BES

Dan Meek Op-Ed on "Water District" Measure

Note: The voters of Portland rejected this measure overwhelmingly in the May 2014 primary election.

The "Water District" Measure is a Corporate Takeover
of Portland’s Water and Sewer Systems

Note: This op-ed appeared in the Portland Tribune on May 1, 2014. What follows is slightly annotated version.

For 27 years, I have helped create new publicly-controlled utilities in Oregon, including the Oregon Trail Electric Cooperative, now the largest electric cooperative in Oregon (annual revenue $48 million).

Measure 26-156 is not a typical "public district" creation measure.  Instead, it grafts onto the existing City of Portland water and sewer systems a 7-person Board of directors that can set rates, borrow money to be repaid by Portland taxpayers, sell property, and decide how to use the existing $19 billion of assets in those systems and who pays the $682 million of annual costs.
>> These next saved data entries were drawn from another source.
(** What [validate_path] completes with. *)
Definition verdict (c : console) (w : wikipedia) (data : ResultType)
    : completion ResultType :=
  match data with
  | PathFoundResult pages =>
      match graph_of c w pages empty_graph with
      | Return g =>
          match is_simple_path g pages with
          | Return true => Return data
          | Return false => Raise (ModelRetry "Path is not valid")
          | Raise e => Raise e
          end
      | Raise e => Raise e
      end
  | NoPathFoundResult => Return data
  end.

(** [title] resolves: Wikipedia returns a link list for it. *)
Definition resolves (w : wikipedia) (title : string) : Prop :=
  ∃ links, w title = Links links.

(** [v] is in the link list Wikipedia returns for [u]. *)
Definition has_link (w : wikipedia) (u v : string) : Prop :=
  ∃ links, w u = Links links ∧ v ∈ links.

(** The lookup of [title] returns: its line is printed and it resolves. *)
Definition answers (c : console) (w : wikipedia) (title : string) : Prop :=
  c title = None ∧ resolves w title.

(** From [p] to [p']: the entries of the cache are kept, and the queries
    made in between are for arguments among [asked] that had no entry in
    [p]. *)
Definition grows (asked : list arguments) (p p' : process) : Prop :=
  cache p ⊆ cache p'
  ∧ ∃ new, fetched p' = fetched p ++ new
           ∧ ∀ args, args ∈ new → args ∈ asked ∧ cache p !! args = None.

(** The titles of a result: those of its path, none for "no path". *)
Definition titles (data : ResultType) : list string :=
  match data with
  | PathFoundResult pages_by_title => pages_by_title
  | NoPathFoundResult => []
  end.

(** The lookups a call can make, with their arguments. *)
Definition asked (c : call) : list arguments :=
  match c with
  | Validate data => Positional <$> titles data
  | Lookup page_name => [Keyword page_name]
  end.

(** How many times Wikipedia was queried by a call with these arguments. *)
Definition times (args : arguments) (log : list arguments) : nat :=
  length (filter (λ a, a = args) log).


(** Arguments whose title resolves made one query if they have a cache
    entry and none otherwise. *)
Definition tally (w : wikipedia) (p : process) : Prop :=
  ∀ args, resolves w (page_name_of args) →
    times args (fetched p)
    = match cache p !! args with Some _ => 1 | None => 0 end.

(** [P] is a simple path of the encyclopedia as the validator sees it: not
    empty, no title twice, the line of every title is printed, every title
    resolves, every title is followed by one of its links, and a path of
    one title has a title with links. *)
Definition simple_path_in (c : console) (w : wikipedia) (P : list string) : Prop :=
  P ≠ []
  ∧ NoDup P
  ∧ (∀ t, t ∈ P → c t = None)
  ∧ (∀ t, t ∈ P → resolves w t)
  ∧ (∀ i u v, P !! i = Some u → P !! S i = Some v → has_link w u v)
  ∧ (∀ x, P = [x] → w x ≠ Links []).

(** No lookup of a title of [P] raises anything but the [ModelRetry] made
    from a [PageError]: every line is printed and the client raises no
    other exception. *)
Definition handled (c : console) (w : wikipedia) (P : list string) : Prop :=
  ∀ t, t ∈ P → c t = None ∧ ∀ name, w t ≠ OtherError name.

(** Two encyclopedias that differ at most in the order and the repetitions
    of the links they list. *)
Definition same_links (w w' : wikipedia) : Prop :=
  ∀ title,
    match w title, w' title with
    | Links links, Links links' => ∀ t, t ∈ links ↔ t ∈ links'
    | PageError message, PageError message' => message = message'
    | OtherError name, OtherError name' => name = name'
    | _, _ => False
    end.

(** Settles a decidable statement about concrete data by evaluating its
    decision procedure. *)
Ltac by_evaluation := apply (bool_decide_unpack _); vm_compute; exact I.

(** * Facts about the graph operations *)

Lemma graph_ok_empty : graph_ok empty_graph.
Proof. intros n. simpl. rewrite lookup_empty. split; [set_solver | by intros [? ?]]. Qed.

Lemma edge_empty u v : ¬ edge empty_graph u v.
Proof. intros (nbrs & H & _). simpl in H. by rewrite lookup_empty in H. Qed.

Lemma ensure_node_ok n g : graph_ok g → graph_ok (ensure_node n g).
Proof.
  intros Hg m. unfold ensure_node. destruct (_succ g !! n) eqn:E; [apply Hg|].
  simpl. rewrite elem_of_union, elem_of_singleton, (Hg m).
  destruct (decide (n = m)) as [->|Hne].
  - rewrite lookup_insert_eq. naive_solver.
  - rewrite lookup_insert_ne by done. naive_solver.
Qed.

Lemma ensure_node_is_node n g m :
  is_Some (_succ (ensure_node n g) !! m) ↔ m = n ∨ is_Some (_succ g !! m).
Proof.
  unfold ensure_node. destruct (_succ g !! n) eqn:E.
  - split; [by right|]. intros [->|H]; [by rewrite E|done].
  - simpl. destruct (decide (n = m)) as [->|Hne].
    + rewrite lookup_insert_eq. naive_solver.
    + rewrite lookup_insert_ne by done. naive_solver.
Qed.

Lemma ensure_node_edge n g u v : edge (ensure_node n g) u v ↔ edge g u v.
Proof.
  unfold edge, ensure_node. destruct (_succ g !! n) eqn:E; [done|].
  simpl. destruct (decide (n = u)) as [->|Hne].
  - rewrite lookup_insert_eq, E. split; intros (nbrs & H & Hv); simplify_eq; set_solver.
  - by rewrite lookup_insert_ne.
Qed.

Lemma add_edge_ok u v g : graph_ok g → graph_ok (add_edge u v g).
Proof.
  intros Hg m. unfold add_edge. simpl.
  rewrite (ensure_node_ok v _ (ensure_node_ok u _ Hg) m).
  rewrite lookup_alter. case_decide; [subst|done].
  by rewrite fmap_is_Some.
Qed.

Lemma add_edge_is_node u v g m :
  is_Some (_succ (add_edge u v g) !! m) ↔ m = u ∨ m = v ∨ is_Some (_succ g !! m).
Proof.
  unfold add_edge. simpl. rewrite lookup_alter.
  case_decide; [subst; rewrite fmap_is_Some|];
    rewrite !ensure_node_is_node; naive_solver.
Qed.

Lemma add_edge_edge u v g a b :
  edge (add_edge u v g) a b ↔ (a = u ∧ b = v) ∨ edge g a b.
Proof.
  rewrite <- (ensure_node_edge u g a b), <- (ensure_node_edge v (ensure_node u g) a b).
  pose proof (proj2 (ensure_node_is_node v (ensure_node u g) u)) as Hu.
  rewrite ensure_node_is_node in Hu.
  destruct Hu as [nbrs Hn]; [by right; left|].
  unfold edge, add_edge. simpl. rewrite lookup_alter.
  case_decide as Hd; [subst a|naive_solver].
  rewrite Hn. simpl. split.
  - intros (s & Hs & Hb). simplify_eq. apply elem_of_union in Hb as [Hb|Hb].
    + left. set_solver.
    + right. eauto.
  - intros [[_ ->]|(s & Hs & Hb)].
    + eexists; split; [done|set_solver].
    + simplify_eq. eexists; split; [done|set_solver].
Qed.

Lemma add_links_cons u v links g :
  add_links u (v :: links) g = add_links u links (add_edge u v g).
Proof. reflexivity. Qed.

Lemma add_links_ok u links g : graph_ok g → graph_ok (add_links u links g).
Proof.
  revert g. induction links as [|v links IH]; intros g Hg; [done|].
  apply IH. by apply add_edge_ok.
Qed.

Lemma add_links_is_node u links g m :
  is_Some (_succ (add_links u links g) !! m) ↔
  (links ≠ [] ∧ (m = u ∨ m ∈ links)) ∨ is_Some (_succ g !! m).
Proof.
  revert g. induction links as [|v links IH]; intros g.
  - simpl. naive_solver.
  - rewrite add_links_cons, IH, add_edge_is_node, elem_of_cons.
    assert (v :: links ≠ []) by done.
    assert (m ∈ links → links ≠ []) by (intros Hm ->; by apply elem_of_nil in Hm).
    tauto.
Qed.

Lemma add_links_edge u links g a b :
  edge (add_links u links g) a b ↔ (a = u ∧ b ∈ links) ∨ edge g a b.
Proof.
  revert g. induction links as [|v links IH]; intros g.
  - simpl. split; [by right|]. intros [[_ H]|H]; [by apply elem_of_nil in H|done].
  - rewrite add_links_cons, IH, add_edge_edge, elem_of_cons. naive_solver.
Qed.

(** * Facts about [is_simple_path] *)

Lemma size_list_to_set_le (nodes : list string) :
  size (list_to_set nodes : gset string) ≤ length nodes.
Proof.
  induction nodes as [|n nodes IH].
  - by rewrite list_to_set_nil, size_empty.
  - rewrite list_to_set_cons, size_union_alt, size_singleton.
    assert (size ((list_to_set nodes : gset string) ∖ {[n]})
            ≤ size (list_to_set nodes : gset string))
      by (apply subseteq_size; set_solver).
    simpl. lia.
Qed.

Lemma size_list_to_set_NoDup (nodes : list string) :
  size (list_to_set nodes : gset string) = length nodes ↔ NoDup nodes.
Proof.
  split; [|apply size_list_to_set].
  induction nodes as [|n nodes IH]; intros Hsize; [constructor|].
  rewrite list_to_set_cons in Hsize. simpl length in Hsize.
  pose proof (size_list_to_set_le nodes) as Hle.
  destruct (decide (n ∈ nodes)) as [Hin|Hout].
  - assert ({[n]} ∪ list_to_set nodes = (list_to_set nodes : gset string)) as Heq
      by set_solver.
    rewrite Heq in Hsize. lia.
  - rewrite size_union, size_singleton in Hsize by set_solver.
    constructor; [done|]. apply IH. lia.
Qed.
(** * Fast IPC handler for FreeRTOS: a model of IPCHandler.c and its properties

    The development embeds [IPCHandler.c] (with the constants and types of
    [IPCHandler.h]) as state-passing functions over the two static variables
    of the module, [IPC_arHandler] and [IPC_u8HandlerCnt].  C integers are
    integers of [Z] with the conversions of the source written out; an array
    is a list of its declared length, and an access outside an array has no
    meaning in C: the model returns [None] there. *)

From Stdlib Require Import ZArith Lia.
From Stdlib.Strings Require Import Byte.
From stdpp Require Import base option list.

Local Open Scope Z_scope.

(** ** Integer conversions and array accesses *)

(** Conversion to [uint8_t] and to [uint32_t]. *)
Definition to_uint8 (x : Z) : Z := x mod 256.
Definition to_uint32 (x : Z) : Z := x mod 2 ^ 32.

(** [a[i]] read, and [a[i] = v] write, defined inside the array only. *)
Definition array_get {A} (a : list A) (i : Z) : option A :=
  if 0 <=? i then a !! Z.to_nat i else None.

Definition array_set {A} (a : list A) (i : Z) (v : A) : option (list A) :=
  if (0 <=? i) && (i <? Z.of_nat (length a)) then Some (<[Z.to_nat i := v]> a)
  else None.

(** ** IPCHandler.h *)

Definition IPC_MAX_DATA_LENGTH : Z := 512.
Definition IPC_MSG_QUEUE_LENGTH : Z := 16.

Inductive IPC_eMsgType_t : Set :=
  | E_IPC_MSG_TYPE_1
  | E_IPC_MSG_TYPE_2.

(** Task identifiers are the values of a C enum that the application
    extends; they are kept as the integers they are. *)
Definition IPC_eTaskID_t : Set := Z.
Definition E_IPC_TASK_ID_1 : IPC_eTaskID_t := 1.
Definition E_IPC_TASK_ID_2 : IPC_eTaskID_t := 2.
Definition E_IPC_TASK_ID_LAST : IPC_eTaskID_t := 255.

Record IPC_sMsg_t : Set := mkMsg {
  eIPC_MsgType : IPC_eMsgType_t;
  u8Data : list byte;
  u32DataLen : Z
}.

Inductive IPC_eError_t : Set :=
  | E_IPC_SUCCESS
  | E_IPC_ERR_EXISTS
  | E_IPC_ERR_CREATE_FAIL
  | E_IPC_ERR_NO_HANDLER
  | E_IPC_ERR_SEND_FAIL
  | E_IPC_ERR_RECV_FAIL
  | E_IPC_RECV_MORE.

#[global] Instance IPC_eError_t_eq_dec : EqDecision IPC_eError_t.
Proof. solve_decision. Defined.

(** FreeRTOS: a task handle is a pointer, [xTaskNotifyGive] returns a
    [BaseType_t] that is [pdPASS] when the notification was delivered. *)
Definition TaskHandle_t : Set := Z.
Definition NULL : TaskHandle_t := 0.
Definition BaseType_t : Set := Z.
Definition pdPASS : BaseType_t := 1.
Definition pdFAIL : BaseType_t := 0.

(** ** IPCHandler.c: types and static variables *)

Definition IPC_HANDLER_CNT_MAX : Z := E_IPC_TASK_ID_LAST.

Record IPC_sMsgQueue_t : Set := mkQueue {
  msgQueue : list IPC_sMsg_t;
  queueTail : Z;
  queueHead : Z;
  queueSize : Z
}.

Record IPC_sHandler_t : Set := mkHandler {
  recvId : IPC_eTaskID_t;
  handle : TaskHandle_t;
  queue : IPC_sMsgQueue_t
}.

(** The two static variables of the module. *)
Record state : Set := mkState {
  IPC_arHandler : list IPC_sHandler_t;
  IPC_u8HandlerCnt : Z
}.

(** ** IPCHandler.c: code *)

(** The loop of [IPC_getHandlerIdx], over the entries [i], [i+1], ... *)
Fixpoint IPC_getHandlerIdx_loop (hs : list IPC_sHandler_t) (i : Z)
    (taskID : IPC_eTaskID_t) : Z :=
  match hs with
  | [] => -1
  | h :: hs' =>
      if recvId h =? taskID then i
      else IPC_getHandlerIdx_loop hs' (i + 1) taskID
  end.

Definition IPC_getHandlerIdx (st : state) (taskID : IPC_eTaskID_t) : Z :=
  if 0 <? IPC_u8HandlerCnt st then
    IPC_getHandlerIdx_loop
      (take (Z.to_nat (IPC_u8HandlerCnt st)) (IPC_arHandler st)) 0 taskID
  else -1.

Definition IPC_initIPCHandler (st : state) : state :=
  {| IPC_arHandler := IPC_arHandler st; IPC_u8HandlerCnt := 0 |}.

Definition IPC_createHandler (st : state) (aTaskID : IPC_eTaskID_t)
    (aHandle : TaskHandle_t) : option (IPC_eError_t * state) :=
  if aHandle =? NULL then Some (E_IPC_ERR_CREATE_FAIL, st)
  else if IPC_u8HandlerCnt st =? IPC_HANDLER_CNT_MAX then
    Some (E_IPC_ERR_CREATE_FAIL, st)
  else if negb (IPC_getHandlerIdx st aTaskID =? -1) then
    Some (E_IPC_ERR_EXISTS, st)
  else
    psHandler ← array_get (IPC_arHandler st) (IPC_u8HandlerCnt st);
    let q := queue psHandler in
    let h' :=
      {| recvId := aTaskID;
         handle := aHandle;
         queue := {| msgQueue := msgQueue q;
                     queueTail := 0; queueHead := 0; queueSize := 0 |} |} in
    arr' ← array_set (IPC_arHandler st) (IPC_u8HandlerCnt st) h';
    Some (E_IPC_SUCCESS,
          {| IPC_arHandler := arr';
             IPC_u8HandlerCnt := to_uint8 (IPC_u8HandlerCnt st + 1) |}).

(** The copy loop of [IPC_send]: [n] rounds from index [i],
    [u8Data[i] = apData[i]]. *)
Fixpoint copy_data (n : nat) (i : Z) (apData : list byte) (buf : list byte)
    : option (list byte) :=
  match n with
  | O => Some buf
  | S n' =>
      b ← array_get apData i;
      buf' ← array_set buf i b;
      copy_data n' (i + 1) apData buf'
  end.

(** Lines 144-165 of [IPC_send], on the queue of the receiver. *)
Definition enqueue (q : IPC_sMsgQueue_t) (aType : IPC_eMsgType_t)
    (apData : list byte) (aDataSize : Z) : option IPC_sMsgQueue_t :=
  let idx := queueTail q in
  slot ← array_get (msgQueue q) idx;
  data ← copy_data (Z.to_nat aDataSize) 0 apData (u8Data slot);
  msgs ← array_set (msgQueue q) idx
           {| eIPC_MsgType := aType;
              u8Data := data;
              u32DataLen := to_uint32 aDataSize |};
  Some {| msgQueue := msgs;
          queueTail := if queueTail q =? IPC_MSG_QUEUE_LENGTH - 1 then 0
                       else to_uint8 (queueTail q + 1);
          queueHead := queueHead q;
          queueSize := to_uint8 (queueSize q + 1) |}.

(** The handler [h] with its queue replaced, and the state in which the
    handler at [idx] has the new queue: the writes through the pointer
    [queue = &(IPC_arHandler[handlerIdx].queue)]. *)
Definition with_queue (h : IPC_sHandler_t) (q : IPC_sMsgQueue_t) : IPC_sHandler_t :=
  {| recvId := recvId h; handle := handle h; queue := q |}.

Definition set_queue (st : state) (idx : Z) (h : IPC_sHandler_t)
    (q : IPC_sMsgQueue_t) : option state :=
  arr' ← array_set (IPC_arHandler st) idx (with_queue h q);
  Some {| IPC_arHandler := arr'; IPC_u8HandlerCnt := IPC_u8HandlerCnt st |}.

(** [handlerIdx] is a [uint8_t] in [IPC_send]: the [int] that
    [IPC_getHandlerIdx] returns is converted, and the converted value is
    compared with [-1] as an [int]. *)
Definition IPC_send (xTaskNotifyGive : TaskHandle_t → BaseType_t) (st : state)
    (aRecv : IPC_eTaskID_t) (aType : IPC_eMsgType_t) (apData : list byte)
    (aDataSize : Z) : option (IPC_eError_t * state) :=
  if IPC_MAX_DATA_LENGTH <=? aDataSize then Some (E_IPC_ERR_SEND_FAIL, st)
  else
    let handlerIdx := to_uint8 (IPC_getHandlerIdx st aRecv) in
    if handlerIdx =? -1 then Some (E_IPC_ERR_NO_HANDLER, st)
    else
      h ← array_get (IPC_arHandler st) handlerIdx;
      q' ← enqueue (queue h) aType apData aDataSize;
      st' ← set_queue st handlerIdx h q';
      if xTaskNotifyGive (handle h) =? pdPASS then Some (E_IPC_SUCCESS, st')
      else Some (E_IPC_ERR_SEND_FAIL, st').

(** Lines 204-217 of [IPC_receive]: the message at the head and the queue
    without it. *)
Definition dequeue (q : IPC_sMsgQueue_t) : option (IPC_sMsg_t * IPC_sMsgQueue_t) :=
  m ← array_get (msgQueue q) (queueHead q);
  Some (m,
        {| msgQueue := msgQueue q;
           queueTail := queueTail q;
           queueHead := if queueHead q =? IPC_MSG_QUEUE_LENGTH - 1 then 0
                        else to_uint8 (queueHead q + 1);
           queueSize := to_uint8 (queueSize q - 1) |}).

(** [apBuf] is the content of the caller's buffer before the call; the
    third component of the result is its content after the call. *)
Definition IPC_receive (st : state) (aRecv : IPC_eTaskID_t) (apBuf : IPC_sMsg_t)
    : option (IPC_eError_t * state * IPC_sMsg_t) :=
  let handlerIdx := IPC_getHandlerIdx st aRecv in
  if handlerIdx =? -1 then Some (E_IPC_ERR_NO_HANDLER, st, apBuf)
  else
    h ← array_get (IPC_arHandler st) handlerIdx;
    if queueSize (queue h) =? 0 then Some (E_IPC_ERR_RECV_FAIL, st, apBuf)
    else
      '(m, q') ← dequeue (queue h);
      st' ← set_queue st handlerIdx h q';
      if 0 <? queueSize q' then Some (E_IPC_RECV_MORE, st', m)
      else Some (E_IPC_SUCCESS, st', m).

(** ** The static storage at start-up, and small scenarios *)

Definition zero_msg : IPC_sMsg_t :=
  {| eIPC_MsgType := E_IPC_MSG_TYPE_1;
     u8Data := replicate (Z.to_nat IPC_MAX_DATA_LENGTH) x00;
     u32DataLen := 0 |}.

Definition zero_queue : IPC_sMsgQueue_t :=
  {| msgQueue := replicate (Z.to_nat IPC_MSG_QUEUE_LENGTH) zero_msg;
     queueTail := 0; queueHead := 0; queueSize := 0 |}.

Definition zero_handler : IPC_sHandler_t :=
  {| recvId := 0; handle := NULL; queue := zero_queue |}.

(** Static variables are zero before [main] runs. *)
Definition zero_state : state :=
  {| IPC_arHandler := replicate (Z.to_nat IPC_HANDLER_CNT_MAX) zero_handler;
     IPC_u8HandlerCnt := 0 |}.

Definition notify_pass : TaskHandle_t → BaseType_t := λ _, pdPASS.
Definition notify_fail : TaskHandle_t → BaseType_t := λ _, pdFAIL.

(** [IPC_createHandler] for each task ID of a list, the handle of task
    [id] being the address [4096 + id]; a call that has no meaning leaves
    the state as it is. *)
Definition create_all (st : state) (ids : list IPC_eTaskID_t) : state :=
  foldl (λ s id, match IPC_createHandler s id (4096 + id) with
                 | Some (_, s') => s'
                 | None => s
                 end) st ids.

(** As in [main]: the module is initialised and task 1 gets its handler. *)
Definition demo_state : state :=
  create_all (IPC_initIPCHandler zero_state) [E_IPC_TASK_ID_1].

Definition demo_handler : IPC_sHandler_t :=
  {| recvId := E_IPC_TASK_ID_1; handle := 4096 + E_IPC_TASK_ID_1;
     queue := zero_queue |}.

(** The tasks 1 to 254 have their handlers: one entry of the table is
    left. *)
Definition crowded_state : state :=
  create_all (IPC_initIPCHandler zero_state) (Z.of_nat <$> seq 1 254).

(** ** Views of the state used in the statements *)

(** The slot after [IPC_send] has written a message into it: the bytes
    after the first [aDataSize] keep what the slot held before. *)
Definition stored_msg (slot : IPC_sMsg_t) (aType : IPC_eMsgType_t)
    (apData : list byte) (aDataSize : Z) : IPC_sMsg_t :=
  {| eIPC_MsgType := aType;
     u8Data := take (Z.to_nat aDataSize) apData
               ++ drop (Z.to_nat aDataSize) (u8Data slot);
     u32DataLen := to_uint32 aDataSize |}.


(** The handler registered for a task, found as the code finds it, and
    its queue. *)
Definition handler_of (st : state) (id : IPC_eTaskID_t) : option IPC_sHandler_t :=
  let i := IPC_getHandlerIdx st id in
  if i =? -1 then None else array_get (IPC_arHandler st) i.

Definition inbox (st : state) (id : IPC_eTaskID_t) : option IPC_sMsgQueue_t :=
  queue <$> handler_of st id.

(** What the declarations of the C types guarantee: array lengths and the
    ranges of the [uint8_t] fields, and that head and tail index slots. *)
Definition wf_msg (m : IPC_sMsg_t) : Prop :=
  Z.of_nat (length (u8Data m)) = IPC_MAX_DATA_LENGTH.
The new 7-person Board would be elected half the time in low-turnout odd-year elections, as each term would be 3 years.  There would be no limits on campaign spending by any persons or entities.  I would expect the big corporate water/sewer users to get together in private, select their candidates, and overwhelm the voters with political ads.  After all, they have provided over 99% of the funds for this campaign, including the paid signature gathering.  See http://tinyurl.com/waterdistbackers and http://tinyurl.com/wdbackers2.

Siltronic Corp. is both by far the largest user of Portland water and the largest contributor to the campaign (30% of the total).

The resulting corporate-dominated Board would likely:

    (1)    gut expenditures necessary for environmental protection, and

    (2)    increase rates for residential customers in order to decrease rates for the largest customers.